On Nov. 5, 1913, Robert Frost wrote to John T. Bartlett, professing his ambition and, at the same time, defining what a poet’s ambition should be. “There is the kind of success called ‘of esteem’ and it butters no parsnips. It means success with the critical few who are supposed to know. But really to arrive where I can stand on my legs as a poet and nothing else I must get outside that circle to the general reader who buys books in their thousands.”
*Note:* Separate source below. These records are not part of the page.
(** ** parsePermalink: where the query starts and ends *)

(** C4, as stated, fails: with a second "?" in the remainder the query is
    not everything after the first "?". *)
Lemma query_after_first_qmark_counterexample :
  parsePermalink (lit "matrix:r/room:example.org?via=a?via=b")
  = Ok (Room (lit "#room:example.org") [lit "a"])
  /\ parse_via (after qmark (lit "room:example.org?via=a?via=b"))
     = [lit "a?"; lit "b"]
  /\ parsePermalink (lit "matrix:r/" ++ lit "room:example.org?via=a?via=b")
     <> Ok (Room (lit "#" ++ upto qmark (lit "room:example.org?via=a?via=b"))
                 (parse_via (after qmark (lit "room:example.org?via=a?via=b"))))
  /\ parsePermalink (lit "matrix:r/room:example.org/e/evt?via=a?via=b")
     = Ok (Event (lit "#room:example.org") (lit "$evt") [lit "a"]).
Proof.
  repeat split; try reflexivity.
  vm_compute. discriminate.
Qed.

(** C4, amended. In the room branch and in the event branch the remaining
    text is split at every "?": the identifier is the text before the
    first "?", and the query the via candidates are parsed from is the text
    between the first "?" and the second one (up to the end when there is
    no second one); what follows a second "?" is ignored. *)
Theorem parsePermalink_query_extent (kind sigil : jsstring) :
  In (kind, sigil) room_kinds ->
  (forall entity,
      ~ In slash entity ->
      parsePermalink (lit "matrix:" ++ kind ++ lit "/" ++ entity)
      = Ok (Room (sigil ++ upto qmark entity)
                 (parse_via (upto qmark (after qmark entity)))))
  /\ (forall room tail,
        ~ In slash room ->
        parsePermalink
          (lit "matrix:" ++ kind ++ lit "/" ++ room ++ lit "/e/" ++ tail)
        = Ok (Event (sigil ++ room) (lit "$" ++ upto qmark tail)
                    (parse_via (upto qmark (after qmark tail)))))
  /\ (forall id query,
        ~ In qmark id -> ~ In qmark query ->
        upto qmark (id ++ lit "?" ++ query) = id
        /\ upto qmark (after qmark (id ++ lit "?" ++ query)) = query).
Proof.
  intros Hk. split; [|split].
  - intros entity. apply parse_room; exact Hk.
  - intros room tail. apply parse_event; exact Hk.
  - intros id query Hid Hq. unfold qmark in *.
    change (lit "?" ++ query) with (63%N :: query).
    rewrite (upto_app _ _ _ Hid), (after_app _ _ _ Hid), (upto_absent _ _ Hq).
    split; reflexivity.
Qed.

Lemma parsePermalink_query_extent_witness :
  parsePermalink (lit "matrix:" ++ lit "roomid" ++ lit "/" ++ lit "abc?via=a?x")
  = Ok (Room (lit "!" ++ upto qmark (lit "abc?via=a?x"))
             (parse_via (upto qmark (after qmark (lit "abc?via=a?x"))))).
Proof.
  apply (proj1 (parsePermalink_query_extent (lit "roomid") (lit "!")
                  (or_intror (or_introl eq_refl)))).
  vm_compute. intros H.
  repeat (destruct H as [H|H]; [discriminate H|]); exact H.
Defined.

(** ** Splitting the query at [/&?via=/] *)

Lemma split_re_from_skipn m k s :
  split_re_from m k s = split_re m (skipn k s).
Proof.
  revert k; induction s as [|c s IH]; intros [|k]; try reflexivity.
  simpl. apply IH.
Qed.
Frost’s driving ambition was founded on the belief that the general reader was equal to his own ambitions. Frost could have been echoing Walt Whitman’s assertion that “to have great poets, there must be great audiences.” But the populism of Frost and Whitman was increasingly distrusted by poets and critics stung by public rejection. The answer was not that their own poetry and vision might be mediocre, but that the public’s demands were mediocre. The obvious answer was to create their own audience and that thesis was formulated by Harriet Monroe, the founder of the Poetry Foundation. In a 1922 editorial she implicitly condemned the corrupting influence of the general reader. She contemptuously referred to poems, daily published in newspapers, as “syndicated rhymes,” and equated the poets to “movie-producers” who had learned that it paid to “be good”. It paid to give “people the emotions of virtue, simplicity and goodness.” And she meant that contemptuously. In short, she was accusing poets of catering to the general reader. Poetry needed to be freed from the corrupting expectations of “people”.
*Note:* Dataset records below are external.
Lemma evaluated_status_200_witness :
  let o := validatePod Sample.deserializer Sample.marshal
             (Sample.post "application/json" "review:no-labels") initWorld in
  admissionv1.Allowed (podAdmissionResponse (corev1.mkPod (<["app" := "web"]> ∅))) = false
  /\ panicked o = false
  /\ statusOf o = Some 200
  /\ bodyOf o = bytes_of "uid=uid-1".
Proof.
  split; [reflexivity|].
  assert (E := evaluated_status_200 Sample.deserializer Sample.marshal
           (Sample.post "application/json" "review:no-labels")
           (bytes_of "review:no-labels")
           (Sample.reviewOf "uid-1" "pods" "" "pod:no-labels")
           (admissionv1.mkAdmissionRequest "uid-1" podResource
              (runtime.mkRawExtension (bytes_of "pod:no-labels")))
           (corev1.mkPod (<["app" := "web"]> ∅))
           (bytes_of "uid=uid-1")).
  destruct E as (Hp & Hs & Hbody); try (vm_compute; reflexivity).
  auto.
Defined.

Example evaluated_allowed_status_200 :
  let o := validatePod Sample.deserializer Sample.marshal
             (Sample.post "application/json" "review:there") initWorld in
  admissionv1.Allowed (podAdmissionResponse (corev1.mkPod (<["hello" := "there"]> ∅))) = true
  /\ statusOf o = Some 200.
Proof. vm_compute. auto. Qed.

(** C8: when the envelope does not decode, the answer has status 400; and,
    independently, when the envelope decodes, is about a Pod, and the
    embedded object does not decode, the answer has status 500. *)
Theorem decode_failure_statuses
    (codecs : Decoder) (marshal : admissionv1.AdmissionReview -> result (list Byte.byte)) :
  (forall (r : http.Request) (data : list Byte.byte) (err : error),
     http.Header_Get (http.Header_of r) "Content-Type" = "application/json" ->
     requestBody r = Ok data ->
     decodeAdmissionReview codecs data = Err err ->
     let o := validatePod codecs marshal r initWorld in
     panicked o = false
     /\ statusOf o = Some 400
     /\ bodyOf o = bytes_of ("error getting admission review from request: " +:+ err))
  /\ (forall (r : http.Request) (data : list Byte.byte)
        (review : admissionv1.AdmissionReview) (request : admissionv1.AdmissionRequest)
        (err : error),
        http.Header_Get (http.Header_of r) "Content-Type" = "application/json" ->
        requestBody r = Ok data ->
        decodeAdmissionReview codecs data = Ok review ->
        admissionv1.Request review = Some request ->
        admissionv1.Resource request = podResource ->
        decodePod codecs (runtime.Raw (admissionv1.Object request)) = Err err ->
        let o := validatePod codecs marshal r initWorld in
        panicked o = false
        /\ statusOf o = Some 500
        /\ bodyOf o = bytes_of ("error decoding raw pod: " +:+ err)).
Proof.
  split.
  - intros r data err H Hb Hd o. subst o.
    rewrite (validatePod_envelope_error codecs marshal r data err H Hb Hd).
    cbv zeta. repeat split.
  - intros r data review request err H Hb Hd Hr Heq Hp o. subst o.
    rewrite (validatePod_pod_error codecs marshal r data review request err
               H Hb Hd Hr Heq Hp).
    cbv zeta. repeat split.
Qed.

Lemma decode_failure_statuses_witness :
  let o1 := validatePod Sample.deserializer Sample.marshal
              (Sample.post "application/json" "{") initWorld in
  let o2 := validatePod Sample.deserializer Sample.marshal
              (Sample.post "application/json" "review:broken-pod") initWorld in
  (statusOf o1 = Some 400
   /\ bodyOf o1 = bytes_of ("error getting admission review from request: "
                            +:+ "couldn't get version/kind; json parse error"))
  /\ (statusOf o2 = Some 500
      /\ bodyOf o2 = bytes_of ("error decoding raw pod: "
                               +:+ "couldn't get version/kind; json parse error")).
Proof.
  destruct (decode_failure_statuses Sample.deserializer Sample.marshal) as [H400 H500].
  split.
  - destruct (H400 (Sample.post "application/json" "{") (bytes_of "{")
                "couldn't get version/kind; json parse error")
      as (_ & Hs & Hbody); try (vm_compute; reflexivity).
    auto.
  - destruct (H500 (Sample.post "application/json" "review:broken-pod")
                (bytes_of "review:broken-pod")
                (Sample.reviewOf "uid-4" "pods" "" "pod:{")
                (admissionv1.mkAdmissionRequest "uid-4" podResource
                   (runtime.mkRawExtension (bytes_of "pod:{")))
                "couldn't get version/kind; json parse error")
      as (_ & Hs & Hbody); try (vm_compute; reflexivity).
    auto.
Defined.

(** The envelope failure alone, for a deserializer that decodes every Pod. *)
Example envelope_failure_alone :
  let codecs := mkDecoder (decodeAdmissionReview Sample.deserializer)
                          (fun _ => Ok (corev1.mkPod ∅)) in
  statusOf (validatePod codecs Sample.marshal
              (Sample.post "application/json" "{") initWorld) = Some 400.
Proof. vm_compute. reflexivity. Qed.

(** C10 does not hold of the code: when the body is accepted as an
    AdmissionReview whose [request] is nil, the read of
    [admissionReviewRequest.Request.Resource] on line 101 panics, and the
    handler has written neither a status nor a body. *)
Theorem nil_request_panics
    (codecs : Decoder) (marshal : admissionv1.AdmissionReview -> result (list Byte.byte))
    (r : http.Request) (data : list Byte.byte) (review : admissionv1.AdmissionReview) :
  http.Header_Get (http.Header_of r) "Content-Type" = "application/json" ->
  requestBody r = Ok data ->
  decodeAdmissionReview codecs data = Ok review ->
  admissionv1.Request review = None ->
  let o := validatePod codecs marshal r initWorld in
  panicked o = true
  /\ statusOf o = None
  /\ bodyOf o = [].
Proof.
  intros H Hb Hd Hn o. subst o.
  rewrite (validatePod_nil_request codecs marshal r data review H Hb Hd Hn).
  repeat split.
Qed.

Lemma nil_request_panics_witness :
  let o := validatePod Sample.deserializer Sample.marshal
             (Sample.post "application/json" "review:no-request") initWorld in
  panicked o = true /\ statusOf o = None /\ bodyOf o = [].
Proof.
  apply (nil_request_panics Sample.deserializer Sample.marshal
           (Sample.post "application/json" "review:no-request")
           (bytes_of "review:no-request")
           (admissionv1.mkAdmissionReview Sample.reviewMeta None None));
    vm_compute; reflexivity.
Defined.

(** * Further properties of the handler *)

Lemma requestBody_Err (r : http.Request) (err : error) :
  requestBody r = Err err -> http.Body r = Some (Err err).
Proof.
  unfold requestBody. destruct (http.Body r) as [rc|]; [now intros ->|discriminate].
Qed.

(** Every run of the handler from a fresh writer follows one of the paths. *)
Lemma validatePod_path
    (codecs : Decoder) (marshal : admissionv1.AdmissionReview -> result (list Byte.byte))
    (r : http.Request) :
  Path codecs marshal r (validatePod codecs marshal r initWorld).
Proof.
  destruct (decide (http.Header_Get (http.Header_of r) "Content-Type" = "application/json"))
    as [H|H].
  2: { rewrite (validatePod_content_type codecs marshal r H). now apply path_content_type. }
  destruct (requestBody r) as [data|err] eqn:Hb.
  2: { apply requestBody_Err in Hb.
       rewrite (validatePod_read_error codecs marshal r err H Hb).
       now apply path_read_error. }
  destruct (decodeAdmissionReview codecs data) as [review|err] eqn:Hd.
  2: { rewrite (validatePod_envelope_error codecs marshal r data err H Hb Hd).
       now apply path_envelope_error. }
  destruct (admissionv1.Request review) as [request|] eqn:Hr.
  2: { rewrite (validatePod_nil_request codecs marshal r data review H Hb Hd Hr).
       eapply path_nil_request; eassumption. }
  destruct (decide (admissionv1.Resource request = podResource)) as [Heq|Hne].
  2: { rewrite (validatePod_not_pod codecs marshal r data review request H Hb Hd Hr Hne).
       eapply path_not_pod; eassumption. }
  destruct (decodePod codecs (runtime.Raw (admissionv1.Object request))) as [pod|err] eqn:Hp.
  2: { rewrite (validatePod_pod_error codecs marshal r data review request err
                  H Hb Hd Hr Heq Hp).
       eapply path_pod_error; eassumption. }
  rewrite (validatePod_evaluated codecs marshal r data review request pod H Hb Hd Hr Heq Hp).
  cbv zeta.
  destruct (marshal (admissionReviewResponseFor review request pod)) as [resp|err] eqn:Hm.
  - eapply path_answered; eassumption.
  - eapply path_marshal_error; eassumption.
Qed.

(** Membership in a trace, spelled out event by event. *)
Ltac in_trace H :=
  unfold decodedEnvelope, entry, readEvents in H;
  repeat rewrite ?elem_of_app, ?elem_of_cons, ?elem_of_nil in H.

Ltac trace_goal :=
  unfold decodedEnvelope, entry, readEvents;
  repeat rewrite ?elem_of_app, ?elem_of_cons, ?elem_of_nil.

(** The handler's run on a request, replaced by the outcome of each path. *)
Ltac by_path codecs marshal r :=
  destruct (validatePod_path codecs marshal r)
    as [ Hct
       | err Hct Hbody
       | data err Hct Hbody Hdec
       | data review Hct Hbody Hdec Hreq
       | data review request Hct Hbody Hdec Hreq Hres
       | data review request err Hct Hbody Hdec Hreq Hres Hpod
       | data review request pod err Hct Hbody Hdec Hreq Hres Hpod Hmar
       | data review request pod resp Hct Hbody Hdec Hreq Hres Hpod Hmar ];
  cbv zeta.

(** X1: when reading the body fails, the answer has status 400, its body
    carries the read error, and nothing is decoded. *)
Theorem read_error_rejected
    (codecs : Decoder) (marshal : admissionv1.AdmissionReview -> result (list Byte.byte))
    (r : http.Request) (err : error) :
  http.Header_Get (http.Header_of r) "Content-Type" = "application/json" ->
  http.Body r = Some (Err err) ->
  let o := validatePod codecs marshal r initWorld in
  panicked o = false
  /\ statusOf o = Some 400
  /\ bodyOf o = bytes_of ("error getting admission review from request: " +:+ err)
  /\ Forall (fun e => isDecode e = false) (trace (worldOf o)).
Proof.
  intros H Hb o. subst o. rewrite (validatePod_read_error codecs marshal r err H Hb).
  cbv zeta. repeat split. repeat constructor.
Qed.

Lemma read_error_rejected_witness :
  let r := http.mkRequest (<["Content-Type" := ["application/json"]]> ∅)
             (Some (Err "unexpected EOF")) in
  let o := validatePod Sample.deserializer Sample.marshal r initWorld in
  statusOf o = Some 400
  /\ bodyOf o = bytes_of "error getting admission review from request: unexpected EOF".
Proof.
  intros r.
  destruct (read_error_rejected Sample.deserializer Sample.marshal r "unexpected EOF")
    as (_ & Hs & Hbody & _); try (vm_compute; reflexivity).
  auto.
Defined.

(** X2: a request without a body is not read; the deserializer is given no
    bytes. *)
Theorem nil_body_decoded_as_empty
    (codecs : Decoder) (marshal : admissionv1.AdmissionReview -> result (list Byte.byte))
    (r : http.Request) :
  http.Header_Get (http.Header_of r) "Content-Type" = "application/json" ->
  http.Body r = None ->
  let o := validatePod codecs marshal r initWorld in
  EvDecodeAdmissionReview [] ∈ trace (worldOf o)
  /\ EvReadAll ∉ trace (worldOf o).
Proof.
  intros H Hb o. subst o.
  assert (Hrb : requestBody r = Ok []) by (unfold requestBody; now rewrite Hb).
  by_path codecs marshal r; try congruence;
    rewrite Hrb in Hbody; injection Hbody as <-;
    cbn [worldOf trace]; trace_goal; rewrite Hb;
    (split; [tauto | intros Hin; in_trace Hin; intuition discriminate]).
Qed.

Lemma nil_body_decoded_as_empty_witness :
  let r := http.mkRequest (<["Content-Type" := ["application/json"]]> ∅) None in
  let o := validatePod Sample.deserializer Sample.marshal r initWorld in
  EvDecodeAdmissionReview [] ∈ trace (worldOf o)
  /\ EvReadAll ∉ trace (worldOf o).
Proof.
  intros r.
  apply (nil_body_decoded_as_empty Sample.deserializer Sample.marshal r);
    vm_compute; reflexivity.
Defined.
History cherishes irony. Robert Frost’s tremendous success in courting the public made Monroe’s vision of the poet, so different from his own, not only possible but triumphant. It was Frost’s popularity that wakened colleges and universities to the lucrative possibilities of the poet-in-residence. After Frost, more and more academic institutions established a poet-in-residence, then creative writing programs, then MFAs. Even if modern poets largely disdain catering to the general reader, the colleges and universities, who bait their hooks with them, make catering a science. There is no MFA equivalent to organic chemistry – a trial by fire that thins the ranks of premedical talent. MFA programs glow with the radiance of a sabbatical. The University of Iowa Writer’s Workshop, the oldest in the country, gives the feeling of a vacation brochure. “Workshop alumni have won sixteen Pulitzer Prizes (most recently Philip Schultz in 2008), as well as numerous National Book Awards and other major literary honors.” They might as well be describing sixteen award winning slopes, well groomed and with powder. To paraphrase Harriet Monroe, it’s a program that “pays at the box office”, but empties your pockets. The program promises nothing other than that students will be comfortably acquainted with the expectations of “the critical few who are supposed to know”.
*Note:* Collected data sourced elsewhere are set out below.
(** X6. Of the decoded token the callback reads the e-mail, and that only
    when the profile has none, and the username claim, and that only when
    the profile has none.  Two token payloads that agree on what is read
    give the same events and the same call of [done]: a subject, a name or
    any other claim of the token changes nothing. *)
Theorem token_read_only_as_fallback E endpoints context accessToken refreshToken params
    profile (claims1 claims2 : gmap string JsVal) :
  request E (userinfoMethod endpoints) (userInfoURL endpoints) accessToken
  = Return profile →
  nullish (member profile "email") = false
  ∨ member (JObj claims1) "email" = member (JObj claims2) "email" →
  nullish (get E profile (OIDC_USERNAME_CLAIM E)) = false
  ∨ get E (JObj claims1) (OIDC_USERNAME_CLAIM E)
    = get E (JObj claims2) (OIDC_USERNAME_CLAIM E) →
  callback (with_decoder E (λ _, Return (JObj claims1)))
    endpoints context accessToken refreshToken params
  = callback (with_decoder E (λ _, Return (JObj claims2)))
      endpoints context accessToken refreshToken params.
Proof.
  intros Hreq Hemail Huser.
  set (E1 := with_decoder E (λ _, Return (JObj claims1))).
  set (E2 := with_decoder E (λ _, Return (JObj claims2))).
  rewrite (callback_fetched E1 endpoints context accessToken refreshToken params
             profile [] (JObj claims1) Hreq eq_refl).
  rewrite (callback_fetched E2 endpoints context accessToken refreshToken params
             profile [] (JObj claims2) Hreq eq_refl).
  change (accountProvisioner E1) with (accountProvisioner E).
  change (accountProvisioner E2) with (accountProvisioner E).
  change (describe E1) with (describe E). change (describe E2) with (describe E).
  destruct (nullish profile) eqn:Hp.
  - unfold describe, reconcile, resolveEmail. by destruct profile.
  - rewrite (describe_ext E endpoints context accessToken refreshToken params
               profile (JObj claims1) profile (JObj claims2)); try done.
    + destruct (nullish (member profile "email")); [| done].
      by destruct Hemail.
    + unfold resolveUsername.
      destruct (nullish (get E profile (OIDC_USERNAME_CLAIM E))); [| done].
      by destruct Huser.
Qed.

Lemma token_read_only_as_fallback_witness :
  callback (with_decoder (sampleEnv profileFull (Return JNull) None [])
              (λ _, Return (JObj (list_to_map [("sub", JStr "someone-else");
                                               ("name", JStr "Mallory")]))))
    sampleEndpoints sampleContext "access" "refresh" sampleParams
  = callback (with_decoder (sampleEnv profileFull (Return JNull) None [])
                (λ _, Return (JObj ∅)))
      sampleEndpoints sampleContext "access" "refresh" sampleParams.
Proof.
  apply (token_read_only_as_fallback (sampleEnv profileFull (Return JNull) None [])
           sampleEndpoints sampleContext "access" "refresh" sampleParams profileFull);
    [reflexivity | left; reflexivity | right; reflexivity].
Defined.

(** X7. Of the userinfo profile the callback reads [email], [name],
    [username], [sub], [id], [picture] and the username claim.  Two profiles
    that agree on these give the same events and the same call of [done]:
    no other claim of the profile changes anything. *)
Theorem profile_read_through_seven_claims E endpoints context accessToken refreshToken
    params (profile1 profile2 : JsVal) :
  nullish profile1 = false →
  nullish profile2 = false →
  member profile1 "email" = member profile2 "email" →
  member profile1 "name" = member profile2 "name" →
  member profile1 "username" = member profile2 "username" →
  member profile1 "sub" = member profile2 "sub" →
  member profile1 "id" = member profile2 "id" →
  member profile1 "picture" = member profile2 "picture" →
  get E profile1 (OIDC_USERNAME_CLAIM E) = get E profile2 (OIDC_USERNAME_CLAIM E) →
  callback (with_request E (λ _ _ _, Return profile1))
    endpoints context accessToken refreshToken params
  = callback (with_request E (λ _ _ _, Return profile2))
      endpoints context accessToken refreshToken params.
Proof.
  intros Hp1 Hp2 Hemail Hname Husername Hsub Hid Hpic Hclaim.
  set (E1 := with_request E (λ _ _ _, Return profile1)).
  set (E2 := with_request E (λ _ _ _, Return profile2)).
  destruct (decodeToken_returns E params) as (trd & token & Hdec & Ht).
  rewrite (callback_fetched E1 endpoints context accessToken refreshToken params
             profile1 trd token eq_refl Hdec).
  rewrite (callback_fetched E2 endpoints context accessToken refreshToken params
             profile2 trd token eq_refl Hdec).
  change (accountProvisioner E1) with (accountProvisioner E).
  change (accountProvisioner E2) with (accountProvisioner E).
  change (describe E1) with (describe E). change (describe E2) with (describe E).
  rewrite (describe_ext E endpoints context accessToken refreshToken params
             profile1 token profile2 token); try done.
  - by rewrite Hemail.
  - unfold resolveUsername. by rewrite Hclaim.
Qed.

Lemma profile_read_through_seven_claims_witness :
  callback (with_request (sampleEnv JNull (Return tokenEmail) None [])
              (λ _ _ _, Return profileExtra))
    sampleEndpoints sampleContext "access" "refresh" sampleParams
  = callback (with_request (sampleEnv JNull (Return tokenEmail) None [])
                (λ _ _ _, Return profileFull))
      sampleEndpoints sampleContext "access" "refresh" sampleParams.
Proof.
  apply (profile_read_through_seven_claims
           (sampleEnv JNull (Return tokenEmail) None [])
           sampleEndpoints sampleContext "access" "refresh" sampleParams
           profileExtra profileFull);
    reflexivity.
Defined.

(** ** Early ends *)

(** X8. When the userinfo request fails, its error goes to [done] at once:
    the token is not decoded, nothing is logged, the team is not read and
    the store is not asked. *)
Theorem failed_request_ends_callback E endpoints context accessToken refreshToken
    params e :
  request E (userinfoMethod endpoints) (userInfoURL endpoints) accessToken = Throw e →
  callback E endpoints context accessToken refreshToken params
  = ([EvRequest (userinfoMethod endpoints) (userInfoURL endpoints) accessToken],
     DoneErr e).
Proof.
  intros Hreq. apply callback_prepare_failed. by apply prepare_not_fetched.
Qed.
Harriet Monroe’s vision of the poet won the day. And the triumph of Monroe’s vision was never so spectacularly endorsed as when, in 2002, Ruth Lilly, the last surviving great-grandchild of the pharmaceuticals baron Eli Lilly, bequeathed roughly $200 million to Monroe’s Poetry Foundation. Monroe’s vision of the poet, insulated from the corrupting influence of the general reader, now extends to the Poetry Foundation itself. Flush with fantastic wealth, public appeal is no longer a matter of life and death; and that’s fortunate for the Poetry Foundation. Monroe correctly assumed that the “large public [would be] little interested” in what she had to offer. She wanted readers who were “primarily interested in poetry as an art” and those readers, predictably, turned out to be other poets, critics and aficionados. Whether the Poetry Foundation’s aesthetic genetics deserve to survive will never be known. Survival of the fittest has been thwarted. The foundation’s future influence on America’s poetry for good or ill will be unrivaled.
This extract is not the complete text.